Ormai siamo così assuefatti allo stillicidio di combattimenti nel Donbass da rischiare di perdere di vista i momenti cruciali di questa guerra. E quello che sta accadendo a Severodonetsk potrebbe diventare un punto di svolta, tale da permettere a Putin di annunciare la fine dell’Operazione Militare Speciale – il nome imposto dal Cremlino all’invasione dell’Ucraina – e aprire una nuova fase del confronto con Kiev e con l’Occidente. La conquista di Severodonetsk infatti significherebbe l’occupazione della quasi totalità del Donbass ucraino. E la caduta della città sarebbe adesso molto vicina, forse imminente.

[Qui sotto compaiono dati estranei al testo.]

(* ===== verification/Stubs.v ===== *)
(** * The assembly stubs (hotpatch/src/cortex-m4_fbp.c, fixed_patch_points.c)

    The code between the processor and the dispatch: the function that an
    instrumented function calls, the trampolines of remapped instructions, and
    the handler of the debug monitor exception.  They are lists of the
    instructions of the source, run on the processor's registers; a call of a
    C function follows the procedure call standard, so it keeps r4 to r11 and
    the stack pointer, returns its result in r0, and leaves the other
    registers and the flags arbitrary ([clobber], [flags]).  The stack a C
    function uses itself, below the frame of the stub, is not modelled.  The
    entry and the return of an exception are those of ARMv7-M without the
    floating-point unit in use. *)

From S2P Require Import Prelude Mem EbpfInst EbpfVm Vm Hashmap Fpb FpbProps PatchCtx PatchCtxProps Dispatch DispatchProps.

(** ** The processor *)

(** r0 to r12 and lr; entry 15 is only used while pc is being loaded. *)
Record cpu := mk_cpu {
  c_reg : Z -> Z;
  c_msp : Z; c_psp : Z;
  c_control : Z;
  c_psr : Z;
  c_st : ctx_state }.

Definition LR : Z := 14.
Definition PC : Z := 15.

(** IPSR, the number of the exception that is handled, is not 0. *)
Definition handler_mode (c : cpu) : bool := negb (c_psr c .& 0x1ff =? 0).
Definition privileged (c : cpu) : bool := handler_mode c || (c_control c .& 1 =? 0).
Definition on_psp (c : cpu) : bool := negb (handler_mode c) && negb (c_control c .& 2 =? 0).
Definition sp_of (c : cpu) : Z := if on_psp c then c_psp c else c_msp c.

Definition set_reg (d v : Z) (c : cpu) : cpu :=
  mk_cpu (upd (c_reg c) d v) (c_msp c) (c_psp c) (c_control c) (c_psr c) (c_st c).
Definition set_sp (v : Z) (c : cpu) : cpu :=
  if on_psp c then mk_cpu (c_reg c) (c_msp c) v (c_control c) (c_psr c) (c_st c)
  else mk_cpu (c_reg c) v (c_psp c) (c_control c) (c_psr c) (c_st c).
Definition set_psr (v : Z) (c : cpu) : cpu := mk_cpu (c_reg c) (c_msp c) (c_psp c) (c_control c) v (c_st c).
Definition set_st (s : ctx_state) (c : cpu) : cpu := mk_cpu (c_reg c) (c_msp c) (c_psp c) (c_control c) (c_psr c) s.

Definition mem_of (c : cpu) : memory := hw_mem (hw (c_st c)).
Definition with_mem (s : ctx_state) (m : memory) : ctx_state := with_hw s (with_hwmem (hw s) m).
Definition set_mem (m : memory) (c : cpu) : cpu := set_st (with_mem (c_st c) m) c.
Definition set_regs (rvs : list (Z * Z)) (c : cpu) : cpu := foldl (fun c rv => set_reg (fst rv) (snd rv) c) c rvs.

(** The flags N, Z, C and V are bits 31 to 28 of xPSR. *)
Definition z_flag (c : cpu) : bool := Z.testbit (c_psr c) 30.
Definition b2z (b : bool) (n : Z) : Z := if b then 1 << n else 0.
Definition set_nz (v : Z) (c : cpu) : cpu :=
  set_psr (b2z (Z.testbit v 31) 31 .| b2z (v =? 0) 30 .| (c_psr c .& 0x3FFFFFFF)) c.
Definition set_cmp (a b : Z) (c : cpu) : cpu :=
  set_psr (b2z (Z.testbit (u32 (a - b)) 31) 31 .| b2z (u32 (a - b) =? 0) 30 .| b2z (b <=? a) 29
           .| b2z (negb (s32 (a - b) =? s32 a - s32 b)) 28 .| (c_psr c .& 0x0FFFFFFF)) c.

(** ** Instructions *)

Inductive special := CONTROL | MSP | PSP.

(** AL: always; EQ and NE: in the block of an ITE EQ. *)
Inductive condition := AL | EQ | NE.

Inductive c_function :=
  | C_dispatch_fixed_patch_point
  | C_leave_fpb_bpkt
  | C_fpb_enable_callback
  | C_leave_debug_monitor
  | C_hera_fix_func.

Inductive asm :=
  | NOP
  | PUSH (regs : list Z)
  | POP (regs : list Z)
  | MRS (c : condition) (rd : Z) (sr : special)
  | ITE_EQ
  | TST (rn imm : Z)
  | AND (rd rn imm : Z)
  | CMP (rn imm : Z)
  | CMP_reg (rn rm : Z)
  | MOVS (rd imm : Z)
  | MOV (rd rm : Z)
  | LDR_const (rd v : Z)             (* LDR.w rd, =v *)
  | BEQ (skip : nat)                 (* over the next [skip] instructions *)
  | BL (f : c_function)
  | B (f : c_function)
  | BX (rm : Z).

(** Where the code goes on when it is left. *)
Inductive exit := Goto (pc : Z) | Exc_return (v : Z) | Falls_through.

Definition holds_cond (cd : condition) (c : cpu) : bool :=
  match cd with AL => true | EQ => z_flag c | NE => negb (z_flag c) end.

(** The stack pointers read as 0 without privilege. *)
Definition special_value (sr : special) (c : cpu) : Z :=
  match sr with
  | CONTROL => c_control c
  | MSP => if privileged c then c_msp c else 0
  | PSP => if privileged c then c_psp c else 0
  end.

(** An address loaded to pc selects the instruction set by its bit 0: an even
    one is a fault.  In an exception handler the values from 0xF0000000 on
    return from the exception. *)
Definition load_pc (c : cpu) (v : Z) : option exit :=
  if handler_mode c && (0xF0000000 <=? v) then Some (Exc_return v)
  else if Z.odd v then Some (Goto (v - 1)) else None.

(** The registers a C function need not keep. *)
Definition scratch (k : Z) : bool := (k <? 4) || (k =? 12) || (k =? LR).

Section Exec.
Context (call : c_function -> cpu -> option (option Z * ctx_state)).
Context (clobber : Z -> Z) (flags : Z).

(** The state after a C function that returned [r], [None] for void. *)
Definition returned_c (r : option Z) (s : ctx_state) (c : cpu) : cpu :=
  mk_cpu (fun k => if k =? 0 then default (clobber 0) r else if scratch k then clobber k else c_reg c k)
         (c_msp c) (c_psp c) (c_control c) ((flags .& 0xF8000000) .| (c_psr c .& 0x07FFFFFF)) s.

Definition call_c (f : c_function) (c : cpu) : option cpu :=
  r ← call f c; Some (returned_c (fst r) (snd r) c).

Fixpoint exec (skip : nat) (code : list asm) (c : cpu) {struct code} : option (exit * cpu) :=
  match code with
  | [] => Some (Falls_through, c)
  | i :: code =>
      match skip with
      | S skip => exec skip code c
      | O =>
          match i with
          | NOP | ITE_EQ => exec 0 code c
          | PUSH regs =>
              let sp := u32 (sp_of c - 4 * Z.of_nat (length regs)) in
              m ← store_words sp (map (c_reg c) regs) (mem_of c);
              exec 0 code (set_sp sp (set_mem m c))
          | POP regs =>
              vs ← load_words (length regs) (sp_of c) (mem_of c);
              let c' := set_sp (u32 (sp_of c + 4 * Z.of_nat (length regs))) (set_regs (zip regs vs) c) in
              if existsb (Z.eqb PC) regs then e ← load_pc c' (c_reg c' PC); Some (e, c')
              else exec 0 code c'
          | MRS cd rd sr => exec 0 code (if holds_cond cd c then set_reg rd (special_value sr c) c else c)
          | TST rn imm => exec 0 code (set_nz (c_reg c rn .& imm) c)
          | AND rd rn imm => exec 0 code (set_reg rd (c_reg c rn .& imm) c)
          | CMP rn imm => exec 0 code (set_cmp (c_reg c rn) imm c)
          | CMP_reg rn rm => exec 0 code (set_cmp (c_reg c rn) (c_reg c rm) c)
          | MOVS rd imm => exec 0 code (set_nz imm (set_reg rd imm c))
          | MOV rd rm =>
              if rd =? PC then Some (Goto (c_reg c rm .& not1), c) else exec 0 code (set_reg rd (c_reg c rm) c)
          | LDR_const rd v => exec 0 code (set_reg rd v c)
          | BEQ n => exec (if z_flag c then n else O) code c
          | BL f => c ← call_c f c; exec 0 code c
          | B f => c' ← call_c f c; e ← load_pc c' (c_reg c LR); Some (e, c')
          | BX rm => e ← load_pc c (c_reg c rm); Some (e, c)
          end
      end
  end.

(** ** Exceptions

    Entry pushes eight words to the stack in use, aligned to eight bytes, and
    goes on on the main stack; lr says where to return to.  [clobber] and
    [flags] are what the entry leaves in the registers it saved. *)

Definition realigned (c : cpu) : bool := Z.testbit (sp_of c) 2.
Definition exc_frame (c : cpu) : Z := u32 (sp_of c - 32 - (if realigned c then 4 else 0)).

Definition EXC_RETURN_HANDLER : Z := 0xFFFFFFF1.
Definition EXC_RETURN_MSP : Z := 0xFFFFFFF9.
Definition EXC_RETURN_PSP : Z := 0xFFFFFFFD.

Definition exc_return_value (c : cpu) : Z :=
  if handler_mode c then EXC_RETURN_HANDLER else if on_psp c then EXC_RETURN_PSP else EXC_RETURN_MSP.

(** All bits but 9; all bits but 1. *)
Definition not_bit9 : Z := 0xFFFFFDFF.
Definition not_spsel : Z := 0xFFFFFFFD.

Definition stacked_words (c : cpu) (pc : Z) : list Z :=
  [c_reg c 0; c_reg c 1; c_reg c 2; c_reg c 3; c_reg c 12; c_reg c LR; pc;
   if realigned c then c_psr c .| 0x200 else c_psr c .& not_bit9].

(** The debug monitor is exception 12. *)
Definition exception_entry (c : cpu) (pc : Z) : option cpu :=
  m ← store_words (exc_frame c) (stacked_words c pc) (mem_of c);
  let c1 := set_sp (exc_frame c) (set_mem m c) in
  Some (mk_cpu (fun k => if k =? LR then exc_return_value c else if scratch k then clobber k else c_reg c k)
               (c_msp c1) (c_psp c1) (c_control c .& not_spsel) ((flags .& 0xF8000000) .| 0x0100000C) (c_st c1)).

(** What the processor makes of an odd address in the frame, which the manual
    calls unpredictable, is [return_to]. *)
Context (return_to : Z -> Z).

Definition unstacked (v : Z) (f : Z) (ws : list Z) (c : cpu) : option (Z * cpu) :=
  match ws with
  | [r0; r1; r2; r3; r12; lr; pc; psr] =>
      let psp := v =? EXC_RETURN_PSP in
      let sp := if Z.testbit psr 9 then u32 (f + 32) .| 4 else u32 (f + 32) in
      let c' := mk_cpu (c_reg (set_regs [(0, r0); (1, r1); (2, r2); (3, r3); (12, r12); (LR, lr)] c))
                  (if psp then c_msp c else sp) (if psp then sp else c_psp c)
                  (if psp then c_control c .| 2 else c_control c .& not_spsel) (psr .& not_bit9) (c_st c) in
      if Bool.eqb (handler_mode c') (v =? EXC_RETURN_HANDLER) then Some (return_to pc, c') else None
  | _ => None
  end.

Definition exception_return (v : Z) (c : cpu) : option (Z * cpu) :=
  if (v =? EXC_RETURN_HANDLER) || (v =? EXC_RETURN_MSP) || (v =? EXC_RETURN_PSP) then
    let f := if v =? EXC_RETURN_PSP then c_psp c else c_msp c in
    ws ← load_words 8 f (mem_of c); unstacked v f ws c
  else None.

(** An exception at [pc] that the code [handler] handles. *)
Definition take_exception (handler : list asm) (c : cpu) (pc : Z) : option (Z * cpu) :=
  c1 ← exception_entry c pc;
  r ← exec 0 handler c1;
  match fst r with Exc_return v => exception_return v (snd r) | _ => None end.
End Exec.

(** ** The stubs *)

(** fixed_patch_points.c, built with the ARM compiler *)
Definition save_context : list asm := [PUSH [0; 1; 2; 3]].
Definition restore_context : list asm := [POP [0; 1; 2; 3]].
Definition keil_fixed_patch_point_hanlder : list asm :=
  [PUSH [0; LR]; MRS AL 0 CONTROL; TST 0 2; ITE_EQ; MRS EQ 0 MSP; MRS NE 0 PSP; MRS AL 0 MSP;
   BL C_dispatch_fixed_patch_point; POP [0; PC]].

(** The same, built with GCC *)
Definition fixed_patch_point_hanlder : list asm :=
  [PUSH [0; 1; 2; 3; LR]; MRS AL 0 CONTROL; TST 0 2; ITE_EQ; MRS EQ 0 MSP; MRS NE 0 PSP;
   BL C_dispatch_fixed_patch_point; POP [0; 1; 2; 3; PC]].

(** cortex-m4_fbp.c, built with the ARM compiler *)
Definition HERA_Dipatcher : list asm :=
  [PUSH [0; 1; 2; 3; 7; LR];
   LDR_const 3 0x2000050; CMP_reg LR 3; BEQ 12;
   LDR_const 3 0x2000052; CMP_reg LR 3; BEQ 9;
   LDR_const 3 0x2000054; CMP_reg LR 3; BEQ 6;
   LDR_const 3 0x2000055; CMP_reg LR 3; BEQ 3;
   LDR_const 3 0x2000057; CMP_reg LR 3; BEQ 0;
   BL C_hera_fix_func; POP [0; 1; 2; 3; 7; PC]].

Definition FPB_Handler0 : list asm :=
  [NOP; NOP; NOP; NOP; PUSH [0; 1; 2; 3; 12; LR];
   MRS AL 0 CONTROL; TST 0 2; ITE_EQ; MRS EQ 0 MSP; MRS NE 0 PSP; MOVS 1 0;
   BL C_leave_fpb_bpkt; MOV 5 0; POP [0; 1; 2; 3; 12; LR]; MOV PC 5].

Definition FPB_Handler1 : list asm :=
  [NOP; NOP; NOP; NOP; PUSH [0; 1; 2; 3; 12; LR];
   MRS AL 0 CONTROL; TST 0 2; ITE_EQ; MRS EQ 0 MSP; MRS NE 0 PSP; MOVS 1 1;
   BL C_leave_fpb_bpkt; MOV 5 0; POP [0; 1; 2; 3; 12; LR]; MOV 0 5].

Definition FPB_Handler2 : list asm :=
  [NOP; NOP; NOP; NOP; PUSH [0; 1; 2; 3; 12; LR];
   TST LR 4; ITE_EQ; MRS EQ 0 MSP; MRS NE 0 PSP; MOVS 1 2;
   BL C_leave_fpb_bpkt; POP [0; 1; 2; 3; 12; LR]; BX LR].

Definition FPB_Handler3 : list asm :=
  [NOP; NOP; NOP; NOP; PUSH [0; 1; 2; 3; 12; LR];
   TST LR 4; ITE_EQ; MRS EQ 0 MSP; MRS NE 0 PSP; MOVS 1 3;
   BL C_leave_fpb_bpkt; POP [0; 1; 2; 3; 12; LR]; BX LR].

Definition FPB_Handler4 : list asm :=
  [NOP; NOP; NOP; NOP; PUSH [0; 1; 2; 3; 12; LR];
   TST LR 4; ITE_EQ; MRS EQ 0 MSP; MRS NE 0 PSP; MOVS 1 4;
   BL C_leave_fpb_bpkt; POP [0; 1; 2; 3; 12; LR]; BX LR].

Definition FPB_Handler5 : list asm :=
  [NOP; NOP; NOP; NOP; PUSH [0; 1; 2; 3; 12; LR];
   BL C_fpb_enable_callback; MOV 5 0; POP [0; 1; 2; 3; 12; LR]; MOV PC 5].

Definition DebugMon_Handler : list asm :=
  [TST LR 4; ITE_EQ; MRS EQ 0 MSP; MRS NE 0 PSP; B C_leave_debug_monitor].

(** The same, built with GCC *)
Definition __debug_monitor : list asm :=
  [AND 0 LR 4; CMP 0 0; ITE_EQ; MRS EQ 0 MSP; MRS NE 0 PSP; B C_leave_debug_monitor].

(** ** The functions HERA is compared on

    The header is 16 bytes into the packet, after 14 of the other one and the
    padding; [xDataLength] is the first word of the buffer. *)

Definition header_length (b : Z) : Z := u32 ((b .& 0x0F) << 2).

Definition freertos_cve_func (s : ctx_state) (pxIPPacket : Z) : option Z :=
  _ ← load_le 1 (u32 (pxIPPacket + 16)) (hw_mem (hw s)); Some 0.

Definition hera_fix_func (s : ctx_state) (pxIPPacket pxNetworkBuffer : Z) : option Z :=
  b ← load_le 1 (u32 (pxIPPacket + 16)) (hw_mem (hw s));
  xDataLength ← get32 s pxNetworkBuffer;
  Some (if (u32 (xDataLength - 14) <? header_length b) || (header_length b <? 20) then -1 else 0).

(** ** The C functions the stubs call *)

Section Calls.
Context (kstray vstray : Z -> Z).
Context (FPB_Handler : list Z) (REMAP_ADDR : Z).
Context (call_jit : Z -> Z -> Z -> memory -> option (Z * memory)).
Context (call_ext : Z -> list Z -> memory -> option (Z * memory)).
Context (stack : Z) (reg0 : list Z) (fuel : nat).

Definition c_call (f : c_function) (c : cpu) : option (option Z * ctx_state) :=
  let s := c_st c in
  match f with
  | C_dispatch_fixed_patch_point =>
      s ← dispatch_fixed_patch_point kstray vstray call_jit call_ext stack reg0 s (c_reg c 0); Some (None, s)
  | C_leave_fpb_bpkt =>
      r ← leave_fpb_bpkt FPB_Handler REMAP_ADDR call_jit call_ext stack reg0 fuel s (c_reg c 0) (c_reg c 1);
      Some (Some (fst r), snd r)
  | C_fpb_enable_callback => r ← fpb_enable_callback (hw s); Some (Some (fst r), with_hw s (snd r))
  | C_leave_debug_monitor => s ← leave_debug_monitor call_jit call_ext stack reg0 s (c_reg c 0); Some (None, s)
  | C_hera_fix_func => r ← hera_fix_func s (c_reg c 0) (c_reg c 1); Some (Some (u32 r), s)
  end.
End Calls.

Dopo dieci giorni di fuoco ininterrotto di cannoni e razzi, ieri le avanguardie russe sono penetrate tra le case. I reparti speciali degli Spetsnaz sono avanzati da due direzioni, con il risultato di tagliare in due il centro abitato. Nel tardo pomeriggio gli incursori hanno diffuso sui social foto scattate nella piazza principale. Poi nella notte sono affluiti rinforzi e all’alba la situazione appare critica per i difensori. Un terzo della città, forse la metà, è già nelle mani degli attaccanti: una notizia confermata da entrambi gli schieramenti. La resistenza è comunque accanita, ma i soldati di Kiev sono provati da settimane di vita sotto le cannonate: anche i rifornimenti di munizioni sono limitati. Perché Severodonetsk ha alle spalle il grande fiume Severskij Donec, con un unico ponte ancora in funzione esposto al tiro dei mortati.
Il dilemma di Zelensky
Proprio questo vincolo geografico mette lo stato maggiore di Volodymyr Zelensky davanti a un dilemma: lottare casa per casa fino all’ultimo uomo oppure far ritirare le forze rimaste prima che la trappola si chiuda? I combattimenti mettono in pericolo almeno 19 mila dei centomila abitanti rimasti bloccati per l’avanzata russa. Persone che non sono riuscite o non hanno voluto abbandonare le loro abitazioni, e abituate fin dal 2014 a convivere con il conflitto del Donbass. Non immaginavano che Mosca avrebbe scatenato contro la città la più grande concentrazione di artiglieria mai vista dalla caduta di Berlino in poi: un volume mostruoso di razzi, cannonate e bombardamenti aerei. Il livello di distruzione è raccapricciante. Inoltre la periferia è costellata di impianti industriali delicatissimi, soprattutto chimici, che i russi vorrebbero catturare intatti: un solo proiettile contro queste infrastrutture potrebbe innescare una catastrofe ambientale.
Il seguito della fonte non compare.